Naruto sonrió, pero enseguida se puso serio.
-Ya sé que no te gusta el fútbol del mismo modo que a mí, pero, mientras conducía hacia aquí, no dejaba de pensar en salir de la melé y mirar hacia la línea de cincuenta yardas. - Naruto le acarició la mejilla-. Y te veía allí sentada para mí.
Hinata también podía verlo.
-Se ha levantado viento -dijo Naruto-. Está refrescando.
El sol brillaba en el cielo, igual que en su corazón, y Hinata supo que ya no volvería a sentir frío en toda su vida.
-Yo estoy bien.
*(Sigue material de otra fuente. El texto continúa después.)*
(* ===== verification/Credentials.v ===== *)
(** * fieldcrypto.py, the credential mixin of models.py, and qrz.py

    Secrets at rest and the callbook lookup that uses them. Fernet and the QRZ
    server are parameters. *)
From S2P Require Import Prelude PyFloat PyStr.
Open Scope Z_scope.

(** ** fieldcrypto.py *)

Definition PREFIX : pystr := u "enc:".

(** The process's cached key and the key file next to the project. *)
Record KeyStore (K : Type) := { ks_cache : option K; ks_file : option K }.
Arguments Build_KeyStore {K} _ _.
Arguments ks_cache {K} _.
Arguments ks_file {K} _.

Section FieldCrypto.
(** [fernet_encrypt k n s]: the token of the UTF-8 text [s] under key [k] with
    the random part [n]; [fernet_decrypt] is [None] on [InvalidToken];
    [fresh_key] is what [Fernet.generate_key] would return. *)
Context {K N : Type}.
Variable fernet_encrypt : K -> N -> pystr -> pystr.
Variable fernet_decrypt : K -> pystr -> option pystr.
Variable fresh_key : K.

(** [_get_fernet]: the cached key, else the file's, else a new file. *)
Definition get_fernet (s : KeyStore K) : K * KeyStore K :=
  match ks_cache s with
  | Some k => (k, s)
  | None =>
      match ks_file s with
      | Some k => (k, Build_KeyStore (Some k) (Some k))
      | None => (fresh_key, Build_KeyStore (Some fresh_key) (Some fresh_key))
      end
  end.

Definition reset_cache (s : KeyStore K) : KeyStore K := Build_KeyStore None (ks_file s).

Definition encrypt (n : N) (value : pystr) (s : KeyStore K) : pystr * KeyStore K :=
  if nonempty value then
    let '(k, s) := get_fernet s in (PREFIX ++ fernet_encrypt k n value, s)
  else ([], s).

Definition decrypt (stored : pystr) (s : KeyStore K) : pystr * KeyStore K :=
  if nonempty stored then
    if startswith stored PREFIX then
      let '(k, s) := get_fernet s in
      (default [] (fernet_decrypt k (slice_from (zlen PREFIX) stored)), s)
    else (stored, s)
  else ([], s).

(** [_CredentialMixin.get_password]: the password, the stored field (upgraded
    when it was plain text) and whether the row was saved. *)
Definition get_password (n : N) (password : pystr) (s : KeyStore K) :
    pystr * pystr * bool * KeyStore K :=
  let '(raw, s) := decrypt password s in
  if nonempty raw && negb (startswith password (u "enc:")) then
    let '(p, s) := encrypt n raw s in (raw, p, true, s)
  else (raw, password, false, s).

(** A process that still has the key it wrote, or has just restarted. *)
Definition coherent (s : KeyStore K) : Prop := ks_cache s = None \/ ks_cache s = ks_file s.

Hypothesis fernet_roundtrip : forall k n s, fernet_decrypt k (fernet_encrypt k n s) = Some s.

Lemma get_fernet_file s :
  coherent s -> ks_file (get_fernet s).2 = Some (get_fernet s).1 /\ coherent (get_fernet s).2.
Proof.
  intros [Hc|Hc]; unfold get_fernet; rewrite ?Hc.
  - destruct (ks_file s); split; try done; by right.
  - destruct (ks_file s) eqn:E; cbn; rewrite ?E; split; try done; right; by rewrite ?E.
Qed.

Lemma get_fernet_later s s' :
  coherent s' -> ks_file s' = ks_file (get_fernet s).2 -> coherent s ->
  (get_fernet s').1 = (get_fernet s).1.
Proof.
  intros Hs' Hf Hs. destruct (get_fernet_file s Hs) as [Hk _]. rewrite Hk in Hf.
  unfold get_fernet at 1. rewrite Hf. destruct Hs' as [-> | ->]; [done|]. by rewrite Hf.
Qed.

Lemma get_fernet_stable s : get_fernet (get_fernet s).2 = get_fernet s.
Proof.
  unfold get_fernet at 2 3. destruct (ks_cache s) eqn:Ec; [unfold get_fernet; cbn; by rewrite Ec|].
  by destruct (ks_file s).
Qed.

Lemma decrypt_stable stored s : decrypt stored (decrypt stored s).2 = decrypt stored s.
Proof.
  unfold decrypt. destruct (nonempty stored); [|done].
  destruct (startswith stored PREFIX); [|done].
  pose proof (get_fernet_stable s) as E. destruct (get_fernet s) as [k s1]. cbn in *. by rewrite E.
Qed.

Lemma decrypt_encrypt n v s s' :
  coherent s -> coherent s' -> ks_file s' = ks_file (encrypt n v s).2 ->
  (decrypt (encrypt n v s).1 s').1 = v.
Proof.
  intros Hs Hs' Hf. unfold encrypt in *. destruct v as [|c v]; [done|]. cbn [nonempty] in *.
  assert (ks_file s' = ks_file (get_fernet s).2) as Hf' by (by destruct (get_fernet s)).
  pose proof (get_fernet_later s s' Hs' Hf' Hs) as Hk.
  destruct (get_fernet s) as [k s1]. cbn [fst snd] in *. unfold decrypt.
  change (nonempty (PREFIX ++ _)) with true. rewrite startswith_app, slice_from_app.
  destruct (get_fernet s') as [k2 s2']. cbn in Hk. subst k2. cbn [fst]. by rewrite fernet_roundtrip.
Qed.

Lemma encrypt_marked n v s : v <> [] -> startswith (encrypt n v s).1 PREFIX = true.
Proof.
  intros Hv. unfold encrypt. destruct v; [done|]. cbn [nonempty].
  destruct (get_fernet s). apply startswith_app.
Qed.

(** a secret survives: whatever text was encrypted, decrypting the stored
    value gives it back, in this process or after a restart that forgot the
    cached key; and a non-empty secret is stored behind the marker. *)
Theorem secret_survives_restart (n : N) (value : pystr) (s s' : KeyStore K) :
  coherent s -> coherent s' -> ks_file s' = ks_file (encrypt n value s).2 ->
  let stored := (encrypt n value s).1 in
  (decrypt stored s').1 = value
  /\ (decrypt stored (reset_cache s')).1 = value
  /\ (value <> [] -> startswith stored PREFIX = true).
Proof.
  intros Hs Hs' Hf. cbn zeta. split_and!; [by apply decrypt_encrypt| |apply encrypt_marked].
  apply decrypt_encrypt; [done|by left|done].
Qed.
Perfecta.
Naruto indicó con la cabeza la sudadera que todavía llevaba atada a la cintura.
-Será mejor que te la pongas.
-No me hace falta.
-Estás temblando.
-Es de la emoción.
-Nunca se es demasiado prudente.-la barca se balanceo ligeramente cuando Naruto se puso en pie; ayudó a Hinata a levantarse y, después de desatarle la sudadera de la cintura, se la puso. Le venía tan grande que le llegaba hasta las rodillas. Naruto le apartó de la cara un mechón de cabellos y se lo colocó detrás de la oreja-. ¿Tienes idea de lo preciosa que eres para mí?
-Sí, de verdad que sí.
-Bien.
Rápido como una centella, Naruto cruzó las mangas vacías por delante de Hinata como si llevara una camisa de fuerza y le ató los puños a la espalda.
-¿Se puede saber qué...?
-Te amo.
Naruto acarició sus labios con un beso, la tomó en brazos y la tiró por la borda.
Hinata estaba tan sorprendida que tragó agua, y luego tuvo que patalear furiosamente para volver a la superficie. Con los brazos aprisionados, no resultaba fácil.
-Ya estás aquí -dijo Naruto cuando emergió-. Me estaba preocupando.
-¿Qué estás haciendo?
-Espero a que estés a punto de ahogarte. -Naruto sonrió y se sentó cómodamente en el asiento-. Y entonces te salvaré la vida. Konohamaru lo hizo por Hanabi, y yo lo haré por ti.
-¡Konohamaru no intentó matarla antes! -gritó Hinata.
-Más a mi favor.
-De todas las estupi...
Hinata volvió a tragar agua, tosió, e intentó decir algo más. Por desgracia, se estaba hundiendo.
Cuando volvió a emerger, Naruto ya estaba en el agua, esperándola, con los cabellos mojados y pegados a la frente, Natahi ceñida sobre su pecho, y los ojos azules iluminados por el puro placer de estar vivo, enamorado y pasándoselo tan bien. No había ninguna mujer en el mundo que pudiera entretenerle de la forma en que lo hacía Hinata. Y ninguna mujer le amaría más.
Lo que no significaba que fuera a ceder sin combatir.
-Cuando te decidas a salvarme -señaló Hinata-, estaré excesivamente cansada para hacer otra cosa que no sea dormir.
Unos segundos más tarde la sudadera se hundió hacia el fondo del lago sin ella.
-Ha sido divertido -dijo Naruto con una sonrisa kilométrica y los ojos empañados con algo más que agua del lago.
-No delante de los niños.
A Hinata también se le empañaron los ojos mientras le quitaba la camiseta de Natahi.
Hicieron el amor a la sombra de la barca de remos, sujetándose a la regala y el uno al otro, atragantándose y jadeando, primero uno debajo del agua y luego el otro, dos temerarios que habían encontrado a su pareja perfecta. Cuando hubieron terminado, se quedaron mirándose a los ojos, sin decir nada, sintiendo una tranquila y absoluta perfección.